Ter zitting is door de WSG alsnog een - voorstel tot een - aanwijzing gegeven, inhoudende dat de ouders eenmaal per twee maanden alle drie de kinderen tegelijk bij hen thuis ontvangen, gedurende twee uur. De omgang zal worden begeleid door een medewerker van de WSG en een medewerker van de NOVO. Bij een proefcontact hebben de ouders de kinderen ook gelijktijdig gezien, hetgeen positief is verlopen. Er waren onnodig veel begeleiders bij dit proefcontact aanwezig, zodat dit in het vervolg dient te worden voorkomen. In de periode hiervoor hebben de ouders de kinderen afzonderlijk gezien, maar het verdient de voorkeur van de WSG om de bezoeken van de kinderen gelijktijdig te laten plaatsvinden.

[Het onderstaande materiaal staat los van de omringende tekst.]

(* ===== verification/Samples.v ===== *)
(** Concrete instances and inputs, on which the theorems' witnesses evaluate:
    a digest function, the reference runtime, a small pack catalog and the
    inputs of a small plan. *)
From S2P Require Import Prelude.
From S2P Require Import GoStr.
From S2P Require Import Artifact.
From S2P Require Import Pack.
From S2P Require Import Http.
From S2P Require Import Cas.
From S2P Require Import Parse.
From S2P Require Import PlanTypes.
From S2P Require Import Planner.
Local Open Scope string_scope.
Local Open Scope list_scope.

(** A digest that keeps the content readable. *)
#[export] Instance sample_sha : Sha256 := {| sha256_hex := λ s, s |}.
#[export] Instance sample_runtime : GoRuntime := reference_runtime.
#[export] Instance sample_store : CasStore := NullStore.

Definition sample_catalog : Catalog := mkCatalog
  (list_to_map [("openssl", mkPackDef "openssl" "3.0" "" ""); ("zlib", mkPackDef "zlib" "1.3" "" "")])
  [mkRule "crypto" "" ["openssl"; "missing"] ""].
(** Stored under "zlib", but named "openssl", which depends on "zlib". *)
Definition misnamed_catalog : Catalog := mkCatalog
  (list_to_map [("zlib", mkPackDef "openssl" "3.0" "" "")]) [mkRule "crypto" "" ["zlib"] ""].

Definition sample_opts (strategy : string) (c : Catalog) : Options :=
  mkOptions strategy 0 (list_to_map [("idna", "==3.6")]) "" (Some c).
Definition sample_reqs : list DepSpec :=
  [mkDepSpec "cryptography" "41.0"; mkDepSpec "six" ""; mkDepSpec "" "1"].
Definition sample_wheel : WheelInput :=
  mkWheelInput "requests-2.31.0-py3-none-any.whl"
    (mkWheelInfo "requests" "2.31.0" "py3" "none" "any") "sha256:aa"
    [mkDepSpec "idna" ""; mkDepSpec "six" ">=1.0"].
Definition sample_wheels : list WheelInput := [sample_wheel].
(** The latest version of every package is "9". *)
Definition sample_resolver : Resolver := Some (λ _, Ok "9").

Definition sample_plan (strategy : string) : option (result Snapshot) :=
  computeWithResolverInputs ∅ "run" sample_reqs sample_wheels "3.11" "linux_s390x"
    (sample_opts strategy sample_catalog) sample_resolver.
Definition ok_or {A} (d : A) (r : option (result A)) : A :=
  if r is Some (Ok a) then a else d.
Definition sample_snap (strategy : string) : Snapshot :=
  ok_or (mkSnapshot "" [] [] None) (sample_plan strategy).
Definition dag_at (snap : Snapshot) (k : nat) : DAGNode :=
  default (mkDAGNode (mkID PackType "") NodePack [] ∅ "") (sn_DAG snap !! k).
(** The state the goroutines start from. *)
Lemma popped_state batch w ids w1 :
  planning_ok (db w) → ids_fit (db w) → popPlanIDs cfg live batch w = (Ok ids, w1) →
  planning_ok (db w1) ∧ ids_fit (db w1) ∧ sys_objects w1 = sys_objects w ∧
  ∀ k r, itoa k ∈ ids → pn_inputs (db w) !! k = Some r →
    ∃ r', pn_inputs (db w1) !! k = Some r' ∧ same_upload r r' ∧ pr_status r' = "planning".
Proof using Hcn.
  intros Hok Hfit [q ->]%pop_marks. cbn [ticked sys_api sys_objects]. split_and!; [by apply set_statuses_ok| |done|].
  - intros k r Hr. destruct (set_statuses_known (sys_now w) "planning" ids (with_queue q (sys_api w)) k) as [r0 Hr0]; [by exists r|].
    by eapply Hfit.
  - intros k r Hin Hr. destruct (set_statuses_row (sys_now w) "planning" ids (with_queue q (sys_api w)) k r Hr)
      as (r' & Hr' & Hs & Hst & _). exists r'. split_and!; [done..|]. apply Hst, list_elem_of_omap. exists (itoa k).
    split; [done|]. apply ParseInt_itoa. by eapply Hfit.
Qed.
Lemma asks_answered_same settings r r' n n' o :
  same_upload r r' → asks_answered settings (to_wire (r, n)) o → asks_answered settings (to_wire (r', n')) o.
Proof using Type.
  intros Hs Ha w inputs hints fs Ho Hr. rewrite (read_input_same r r' n n' w Hs) in Hr.
  specialize (Ha w inputs hints fs Ho Hr). 
  assert (Hargs : generate_args cfg settings (to_wire (r', n')) hints = generate_args cfg settings (to_wire (r, n)) hints).
  { unfold generate_args. change (pi_ID (to_wire (r', n'))) with (pr_id r'). by rewrite (su_id _ _ Hs). }
  by rewrite Hargs.
Qed.
Definition popped_answered (settings : string * string) (ids : list string) (w : Sys S) : Prop :=
  ∀ k r, itoa k ∈ ids → pn_inputs (db w) !! k = Some r → asks_answered settings (to_wire (r, None)) (sys_objects w).
Lemma round_job batch settings w ids w1 pi :
  planning_ok (db w) → ids_fit (db w) → popPlanIDs cfg live batch w = (Ok ids, w1) → popped_answered settings ids w →
  pi ∈ omap (λ id, pending_map (db w1) !! id) ids →
  int64 (pi_ID pi) ∧ known (pi_ID pi) (db w1) ∧ asks_answered settings pi (sys_objects w1).
Proof using Hcn.
  intros Hok Hfit Hpop Hans (id & Hin & Hid)%list_elem_of_omap.
  destruct (popped_state _ w ids w1 Hok Hfit Hpop) as (Hok1 & Hfit1 & Hobj & Hrows).
  destruct (pending_map_sound _ id pi Hok1 Hid) as (r' & n & -> & -> & Hr' & _).
  split_and!; [by eapply Hfit1|by exists r'|]. rewrite Hobj. cbn [to_wire pi_ID] in Hr'.
  pose proof Hpop as Hmarks. apply pop_marks in Hmarks as [q ->].
  destruct (set_statuses_known (sys_now w) "planning" ids (with_queue q (sys_api w)) (pr_id r')) as [r Hr]; [by exists r'|].
  destruct (Hrows _ r Hin Hr) as (r2 & Hr2 & Hs & _). rewrite Hr' in Hr2. injection Hr2 as <-.
  eapply asks_answered_same; [exact Hs|]. by eapply Hans.
Qed.


(** *** What a round leaves alone *)
Definition untouched (k : Z) (s s' : St) : Prop :=
  pn_inputs (db s'.1) !! k = pn_inputs (db s.1) !! k ∧ sys_objects s'.1 = sys_objects s.1.
#[local] Instance untouched_preorder k : PreOrder (untouched k).
Proof using Type. split; [by intros s|]. intros s t u [Hs Ho] [Ht Hp]. split; congruence. Qed.
Abbreviation true_promise := (λ (_ : option string) (_ : St), True).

De advocaat heeft, namens de ouders, gesteld dat er sprake is van een ongeoorloofde beperking van de contacten tussen de ouders en de kinderen. Sinds de kinderen uit huis zijn geplaatst is er slechts zeer beperkt contact geweest tussen hen en de ouders. Als gevolg van wisseling en ziekte van gezinsvoogden is de omgangsregeling nooit goed op gang gekomen, waarvan de ouders (en de kinderen) het slachtoffer zijn geworden. Inmiddels zijn er een aantal omgangsmomenten geweest, die positief zijn verlopen. De ouders verzoeken de kinderrechter daarom een regeling vast te stellen, inhoudende dat zij gerechtigd zijn de kinderen eenmaal per vier weken een dag bij zich te ontvangen, welke regeling na een half jaar uitgebreid kan worden naar een regeling met een overnachting, dan wel een andere regeling welke de rechtbank redelijk en billijk acht.
De kinderrechter is van oordeel dat de WSG, na afweging van alle betrokken belangen op goede gronden tot het voorstel is gekomen. De WSG heeft voldoende aannemelijk gemaakt dat het in het belang van de kinderen is dat de omgang vooralsnog beperkt is in frequentie en duur. Het is in het belang van de kinderen dat het contact met de ouders zorgvuldig en geleidelijk aan weer wordt opgebouwd, mede gelet op het feit dat de kinderen zeer kwetsbaar zijn. De kinderrechter wijst er daarbij op dat namens de WSG is voorgesteld de omgangsregeling na een half jaar te evalueren, waarna opnieuw kan worden bekeken op welke wijze invulling moet worden gegeven aan de omgang tussen de ouders en hun kinderen.
De kinderrechter ziet aanleiding om een omgangsregeling vast te stellen, overeenkomstig het voorstel van de WSG, nu haar dit in het belang van de kinderen wenselijk voorkomt, ingevolge artikel 1:263, tweede lid, BW.
BESLISSING
stelt vast de volgende omgangsregeling:
de ouders zijn gerechtigd om hun minderjarige kinderen [kind 1], [kind 2] en [kind 3] eenmaal per twee maanden bij hen thuis te ontvangen, gedurende twee uur, welke omgang zal worden begeleid door een medewerker van de WSG en een medewerker van de NOVO;
bepaalt dat de omgangsregeling, zoals hierboven vastgesteld, na een half jaar wordt geëvalueerd;
verklaart deze beschikking tot zover uitvoerbaar bij voorraad;
wijst af het meer of anders verzochte.
Deze beslissing is gegeven te Groningen op 4 september 2009 door mr. M.P. den Hollander, kinderrechter, in tegenwoordigheid van de griffier.